Но ведь и болезнь Идиота, как мы видели, — не от скудости, а от какого-то оргийного избытка жизненной силы. Это — особая, «священная болезнь», источник не только «низшего», но и «высшего бытия»; это — узкая, опасная стезя над пропастью, переход от низшего, грубого, животного — к новому, высшему, может быть, «сверхчеловеческому» здоровью. У самого Идиота не хватит сил для перехода, он погибнет; но переход все-таки должен совершиться: «Человек должен перемениться физически», — как утверждает Кириллов. «В моментах высшей гармонии», которые испытывает князь Мышкин перед припадками падучей, в эти страшные «пять секунд» («более пяти душа не могла бы вынести»), «продолжающиеся как молния», за которые «стоит отдать всю жизнь», — в эти бесконечные мгновения, когда он вдруг понимает слово апокалипсического ангела о том, что «времени больше не будет», — и совершается, может быть, начало «физической перемены человека». В эти-то пять секунд и Бедный Рыцарь имел одно виденье,


Непостижное уму.
……………………
С той поры, сгорев душою,
Он на женщин не смотрел
И до гроба ни с одною
Молвить слова не хотел.
Он себе на шею четки
Вместо шарфа навязал
И с лица стальной решетки
Ни пред кем не подымал.
(Тоже — «исступленная стыдливость».)
Полон чистою любовью,
Верен сладостной мечте,
А. М. D. своею кровью
Начертал он на щите.

Бедный рыцарь так и не понял главного в любви своей: оттого-то «все безмолвный, все печальный, как безумец, умер он». Ему казалось, что он любит только духом, «чистым духом», отвлеченным созерцанием; но он любил и духом, и кровью — до крови: недаром же кровью своею начертал имя таинственной Возлюбленной; все-таки кровью хотел запечатлеть свой духовный союз с Нею.


Насекомым — сладострастье.
Ангел Богу предстоит.

Но ведь вот и в ангеле — насекомое; насекомое, преображенное в ангела; невинное, святое, вспыхнувшее небесным огнем сладострастие, но все еще сладострастие, может быть, даже теперь — более сладострастие, чем когда-либо; недосягаемый для только плотской похоти духовный предел сладострастия, как страшная молния той «бури», о которой говорит Дмитрий Карамазов, самое оргийное в аскетическом.

Это предчувствует и девственница Аглая, влюбленная в князя Мышкина. «Поэту, — говорит она по поводу пушкинского Бедного Рыцаря, — хотелось, кажется, совокупить в один чрезвычайный образ все огромное понятие средневековой рыцарской платонической любви какого-нибудь чистого и высокого рыцаря; разумеется, все это идеал.

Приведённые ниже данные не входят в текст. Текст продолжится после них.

(** The world and the calls of the report so far, the newest first. *)
Definition SM (A : Type) : Type := W * list OutCall → A * (W * list OutCall).
#[export] Instance SM_ret : MRet SM := λ A a s, (a, s).
#[export] Instance SM_bind : MBind SM := λ A B f m s, let '(a, s) := m s in f a s.

Definition lift {A} (f : W → A * W) : SM A := λ s, let '(a, w) := f s.1 in (a, (w, s.2)).
Definition call (c : OutCall) (f : W → bool * W) : SM bool := λ s, let '(ok, w) := f s.1 in (ok, (w, c :: s.2)).

Definition write (name : Path) (data : string) : SM (option string) :=
  ok ← call (OMkdirAll (Dir name) dirMode) (env_MkdirAll env (Dir name) dirMode);
  if negb ok then mret (Some "create directory") else
  ok ← call (OWriteFile name data fileMode) (env_WriteFileAtomic env name data fileMode);
  mret (if (ok : bool) then None else Some "write file").

Definition writePlan (dir : Path) (cycle : N) (pl : Plan) : SM (option string) :=
  match env_JSON env (Redacted pl) with
  | None => mret (Some "encode plan")
  | Some data =>
      err ← write (Join dir LatestPlan) data;
      match err with
      | Some e => mret (Some e)
      | None =>
          if Plan_IsEmpty pl then mret None else
          t ← lift (env_Now env);
          write (Join (Join dir PlansDir) (plan_name t cycle)) data
      end
  end.

Definition writeRewrite (dir : Path) (r : Rewrite) : SM (option string) :=
  content ← lift (src_RenderRewrite src r);
  match content with
  | inr e => mret (Some ("render " +:+ rw_Source r))
  | inl data => write (Join_path (Join dir RenderedDir) (Clean ("/" +:+ rw_Target r))) data
  end.

Fixpoint writeRewrites (dir : Path) (rs : list Rewrite) : SM (list string) :=
  match rs with
  | [] => mret []
  | r :: rs =>
      err ← writeRewrite dir r;
      errs ← writeRewrites dir rs;
      mret (match err with Some e => e :: errs | None => errs end)
  end.

Definition report (sh : Shadow) (pl : Plan) : SM (list string) :=
  let red := Redacted pl in
  match sh_dir sh with
  | None => mret []
  | Some dir =>
      err ← writePlan dir (sh_cycle sh) red;
      errs ← writeRewrites dir (p_Rewrites red);
      mret (match err with Some e => e :: errs | None => errs end)
  end.

(** The errors of a cycle. *)
Definition Cycle (sh : Shadow) : SM (list string * Shadow) :=
  let sh := {| sh_dir := sh_dir sh; sh_cycle := (sh_cycle sh + 1)%N |} in
  err ← lift (src_Load src);
  match err with
  | Some e => mret ([ "load: " +:+ e ], sh)
  | None =>
      pl ← lift (src_Plan src);
      match pl with
      | inr e => mret ([ "plan: " +:+ e ], sh)
      | inl pl =>
          errs ← report sh pl;
          lift (λ w, (tt, src_CycleDone src w)) ;;
          mret (errs, sh)
      end
  end.

(** At most [n] cycles: [None] when the loop would go on. *)
Fixpoint Run (n : nat) (once : bool) (sh : Shadow) : SM (option (list string)) :=
  match n with
  | O => mret None
  | S n =>
      '(errs, sh) ← Cycle sh;
      if once then mret (Some errs) else
      go ← (λ s, lift (env_wait env (match errs with [] => env_Interval env s.1 | _ => retryDelay end)) s);
      if (go : bool) then Run n once sh else mret (Some [])
  end.
End cycle.

(** ** Cleaned paths *)
Definition good (c : string) : Prop := c ≠ "" ∧ c ≠ "." ∧ c ≠ "..".

(** A rooted path in its clean form. *)
Definition clean_rooted (p : Path) : Prop := rooted p = true ∧ Forall good (comps p).

Lemma add_comp_good root cs c : good c → add_comp root cs c = cs ++ [c].
Proof.
  intros (H1 & H2 & H3). unfold add_comp. apply String.eqb_neq in H1, H2, H3. by rewrite H1, H2, H3.
Qed.

Lemma add_comps_good root cs new : Forall good new → foldl (add_comp root) cs new = cs ++ new.
Proof.
  intros Hn. revert cs. induction Hn as [|c new Hc _ IH]; intros cs; simpl; [by rewrite app_nil_r|].
  by rewrite add_comp_good, IH, <- app_assoc.
Qed.

Lemma add_comp_rooted cs c : Forall good cs → Forall good (add_comp true cs c).
Proof.
  intros Hcs. unfold add_comp. destruct (String.eqb_spec c ""); [done|]. destruct (String.eqb_spec c "."); [done|]. simpl.
  destruct (String.eqb_spec c ".."); [|apply Forall_app; split; [done|by constructor]].
  destruct (reverse cs) as [|last rest] eqn:E; [done|]. apply (f_equal reverse) in E. rewrite reverse_involutive, reverse_cons in E.
  rewrite E in Hcs |- *. apply Forall_app in Hcs as [Hr Hl]. apply Forall_inv in Hl as (_ & _ & Hl).
  by destruct (String.eqb_spec last "..").
Qed.

Lemma add_comps_rooted cs new : Forall good cs → Forall good (foldl (add_comp true) cs new).
Proof. revert cs. induction new as [|c new IH]; intros cs Hcs; simpl; [done|]. by apply IH, add_comp_rooted. Qed.

Lemma Clean_rooted s : is_rooted s = true → clean_rooted (Clean s).
Proof. intros Hs. split; [done|]. unfold Clean. simpl. rewrite Hs. by apply add_comps_rooted. Qed.

Lemma Join_rooted p s : clean_rooted p → clean_rooted (Join p s).
Proof. intros [Hr Hc]. split; [done|]. unfold Join. simpl. rewrite Hr. by apply add_comps_rooted. Qed.

Lemma Dir_comps p cs c : comps p = cs ++ [c] → comps (Dir p) = cs.
Proof. intros E. unfold Dir. simpl. by rewrite E, reverse_snoc, reverse_involutive. Qed.

Lemma Dir_rooted p : clean_rooted p → clean_rooted (Dir p).
Proof.
  intros [Hr Hc]. split; [done|]. destruct (comps p) as [|c cs _] eqn:E using rev_ind; [by unfold Dir; simpl; rewrite E|].
  rewrite (Dir_comps _ _ _ E). by apply Forall_app in Hc as [? _].
Qed.

(** [p] is [dir] or lies below it. *)
Definition below (dir p : Path) : Prop := rooted p = rooted dir ∧ ∃ rest, comps p = comps dir ++ rest.

Lemma rel_comps_spec b t b' t' :
  rel_comps b t = (b', t') → ∃ pre, b = pre ++ b' ∧ t = pre ++ t' ∧
    match b', t' with x :: _, y :: _ => x ≠ y | _, _ => True end.
Proof.
  revert t. induction b as [|x b IH]; intros t; simpl.
  { intros [= <- <-]. by exists []. }
  destruct t as [|y t]; [intros [= <- <-]; by exists []|]. destruct (String.eqb_spec x y) as [->|].
  - intros (pre & -> & -> & ?)%IH. by exists (y :: pre).
  - intros [= <- <-]. by exists [].
Qed.

Lemma contains_below d p : clean_rooted d → clean_rooted p → contains d p = true ↔ below d p.
Proof.
  intros [Hd Gd] [Hp Gp]. unfold contains, Rel, below. rewrite Hd, Hp. simpl.
  destruct (rel_comps (comps d) (comps p)) as [b t] eqn:E. destruct (rel_comps_spec _ _ _ _ E) as (pre & Eb & Et & Hne).
  rewrite Eb in Gd. rewrite Et in Gp. apply Forall_app in Gd as [_ Gb]. apply Forall_app in Gp as [_ Gt]. split.
  - intros H. split; [done|]. destruct b as [|x b]; [exists t; by rewrite Et, Eb, app_nil_r|].
    simpl in H. by destruct (String.eqb x "..").
  - intros [_ [rest Er]]. destruct b as [|x b].
    + simpl. destruct t as [|y t]; [done|]. apply Forall_inv in Gt as (_ & _ & Hy).
      by apply negb_true_iff, String.eqb_neq.
    + exfalso. rewrite Eb, Et, <- app_assoc in Er. apply app_inv_head in Er. simpl in Er. rewrite Er in Hne. by simpl in Hne.
Qed.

В „рыцаре же бедном“ это чувство дошло уже до последней степени, до аскетизма. — „Рыцарь бедный“ — тот же Дон-Кихот, но только серьезный, а не комический. Я сначала не понимала и смеялась, а теперь люблю „рыцаря бедного“».

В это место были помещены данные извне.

(** When every restart fails and no shutdown arrives, one call attempts each queued
    service exactly once, in start order, leaves the queue as it was and reports
    all of it: [MaxFailedRestarts] neither retries nor drops anything in such a
    call, because a retry needs another service that makes progress. *)
Theorem ProcessRestarts_all_fail {W} (ctl : Backend W) BeforeRestart cfg fuel sm w :
  (∀ svc w, (ServiceRestart ctl svc w).1 ≠ None) → (∀ w, (ctx_Err ctl w).1 = false) →
  DisableRestarts sm = false → (1 < MaxFailedRestarts sm)%Z →
  RestartQueue sm ≠ ∅ → map_Forall (λ _ v, v = true) (RestartQueue sm) →
  ∃ failed st, ProcessRestarts ctl BeforeRestart (S fuel) cfg sm w = Some (Some (ErrRestartsFailed failed), st) ∧
    run_sm st = sm ∧ at_Service <$> run_log st = getSortedServices sm ∧
    ∀ s, s ∈ failed ↔ is_Some (RestartQueue sm !! s).
Proof.
  intros Hfails Hctx Hd Hmax Hne Hall. unfold ProcessRestarts. rewrite Hd. cbn [restart_loop run_sm].
  rewrite decide_False by done. set (st0 := {| run_sm := sm |}).
  destruct (round_loop_fails ctl BeforeRestart cfg Hfails Hctx (getSortedServices sm) st0)
    as (st' & new & E & Hsm & Hlog & Hserv & Hfail); [apply getSortedServices_NoDup|done|..].
  { intros s [v Hs]%elem_of_getSortedServices. split; [|done]. rewrite <- (Hall s v Hs). done. }
  unfold processRestartRound. cbn [run_sm st0]. rewrite E.
  pose proof (Hctx (run_w st')) as Hc. destruct (ctx_Err ctl (run_w st')) as [c w']. simpl in Hc. subst c.
  cbn [mbind option_bind]. assert (∀ s, s ∈ unrecovered (with_world w' st') ↔ is_Some (RestartQueue sm !! s)) as Hun.
  { intros s. rewrite elem_of_unrecovered. cbn [run_failed run_sm with_world].
    rewrite Hfail, Hsm, elem_of_getSortedServices. cbn [st0 run_failed]. rewrite lookup_empty. split; [|auto].
    by intros [[[]|]|]. }
  destruct (is_nil (unrecovered (with_world w' st'))) eqn:En.
  { apply is_nil_true in En. rewrite En in Hun. exfalso. apply map_choose in Hne as (k & v & Hk).
    apply (not_elem_of_nil k), Hun. eauto. }
  eexists _, _. split_and!; [done|done| |done]. cbn [run_log with_world]. by rewrite Hlog.
Qed.

Lemma ProcessRestarts_all_fail_witness :
  ∃ failed st, ProcessRestarts (steady (Some "exit status 1")) None 1 None (queued [] ["mta"]) tt =
    Some (Some (ErrRestartsFailed failed), st) ∧ run_sm st = queued [] ["mta"].
Proof.
  assert (RestartQueue (queued [] ["mta"]) = {["mta" := true]}) as Hq by (vm_compute; reflexivity).
  destruct (ProcessRestarts_all_fail (steady (Some "exit status 1")) None None 0 (queued [] ["mta"]) tt)
    as (failed & st & E & Hsm & _).
  - intros svc w. discriminate.
  - reflexivity.
  - reflexivity.
  - reflexivity.
  - rewrite Hq. apply insert_non_empty.
  - rewrite Hq. by apply map_Forall_singleton.
  - exists failed, st. split; [exact E|exact Hsm].
Defined.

И вакханка, «бесноватая» Настасья Филипповна, «любит» (хотя старое понятие «любви», «влюбленности» почти не выражает этого слишком нового чувства), любит Идиота так же, как девственница Аглая; они соперничают из-за него: вся трагедия становится трагедией любви, потому что и он любит их, любит обеих вместе, и вакханку, и девственницу — «двумя разными любвями». Комический Дон-Кихот превращается в трагического Дон-Жуана: в совершенной тишине этого, как будто мертвого, на самом деле только спящего пола что-то есть, от чего пробуждается «насекомое в ангелах»; какая-то загадочная прелесть, какой-то неодолимый соблазн притягивает к нему женщин, как «магнит железо», так что могучий самец, сладострастный паук Рогожин, перед этим, как будто бесполым серафимом, чувствует себя жалким соперником в глазах женщин: они окружают «идиота», больного, юродивого; они следуют за ним, служат ему, готовы умереть за него, как за учителя.

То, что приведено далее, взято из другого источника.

(** One cycle that plans the failing entry [e] alone, after [n] failed ones. *)
Lemma failing_cycle (p : Policy M) s now n :
  pol_withSystemd p = true → I (pol_mgr p) → Enabled s = true → Debounce s ≤ 0 → pol_pending p = ∅ →
  default 0 (pol_failures p !! r_Service e) = n →
  ∃ p', Apply [e] s now p = (if 3 <=? n + 1 then [] else [e], p') ∧
    pol_withSystemd p' = true ∧ I (pol_mgr p') ∧ pol_pending p' = ∅ ∧
    default 0 (pol_failures p' !! r_Service e) = (if 3 <=? n + 1 then 0 else n + 1) ∧
    pol_calls p' = pol_calls p ++ [CallApply (r_Service e) (r_Action e); CallProcess].
Proof using Hbroken acted_on.
  intros Hw Hi He Hd Hp Hn. unfold Apply. rewrite He. cbn [negb]. destruct (Z.leb_spec (Debounce s) 0); [|lia].
  unfold flush. rewrite Hp. unfold sorted_keys. rewrite sorted_items_empty. cbn [fmap list_fmap foldl].
  unfold queue, queue_step. cbn [foldl].
  destruct (failing_dispatch p n (Strings (r_Reasons e)) (reasonKinds (r_Reasons e)) Hw Hi Hn) as (m & Hm & ->).
  pose proof (broken_process I Hbroken m Hm) as Hi3.
  destruct (3 <=? n + 1); cbn [negb app]; unfold process; cbn [pol_mgr set_failures set_mgr called];
    destruct (mgr_ProcessRestarts m) as [err' m']; eexists; (split; [reflexivity|]);
    (split_and!; [exact Hw|exact Hi3|exact Hp| |cbn; by rewrite <- app_assoc]); cbn.
  - by rewrite lookup_delete_eq.
  - by rewrite lookup_insert_eq.
Qed.
End giving_up.


(** The settings of the shared manager survive a run of its queue. *)
Lemma shared_process_settings {W} (ctl : Backend W) BeforeRestart m :
  same_settings (sh_sm m) (sh_sm (shared_process ctl BeforeRestart m).2).
Proof.
  unfold shared_process. destruct (ProcessRestarts _ _ _ _ _ _) as [[err st]|] eqn:E; [|done]. simpl.
  destruct (DisableRestarts (sh_sm m)) eqn:Hd.
  - unfold ProcessRestarts in E. rewrite Hd in E. injection E as <- <-. done.
  - by destruct (ProcessRestarts_accounted _ _ _ _ _ _ _ _ Hd E).
Qed.

Lemma failing_broken : @broken _ failing (λ m, DisableRestarts (sh_sm m) = false).
Proof.
  split.
  - done.
  - intros s a m Hm. cbn. unfold ApplySystemd. rewrite Hm. by destruct a.
  - done.
  - intros m Hm. cbn [mgr_ProcessRestarts failing Shared_Manager].
    destruct (shared_process_settings (systemd_host (Some "exit status 1")) None m) as (_ & _ & _ & ->). done.
Qed.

И были «с ним некоторые женщины, которых Он исцелил от злых духов и болезней: Мария, называемая Магдалиною, из которой вышли семь бесов, и Иоанна, жена Хузы, домоправителя Иродова, и Сусанна, и многие другие, которые служили Ему имением своим» (Луки VIII, 2, 3). И в грядущих веках покаявшаяся блудница Мария Египетская, и св. Екатерина Сиенская, и св. Тереза, и бесчисленные другие «служили Ему», следовали за Ним, умирали за Него, любили, «невесты неневестные», Жениха своего, до мученической крови, до кровавых язв на теле. Для нас это самая темная, не «вмещенная» сторона христианства. Для нас как будто выдохлось все благоухание этой книги, благоухание мира, которое возлила великая грешница на ноги Господа, которым и Жены-Мироносицы в сумерках самого таинственного утра пришли помазать Тело Его в гробу.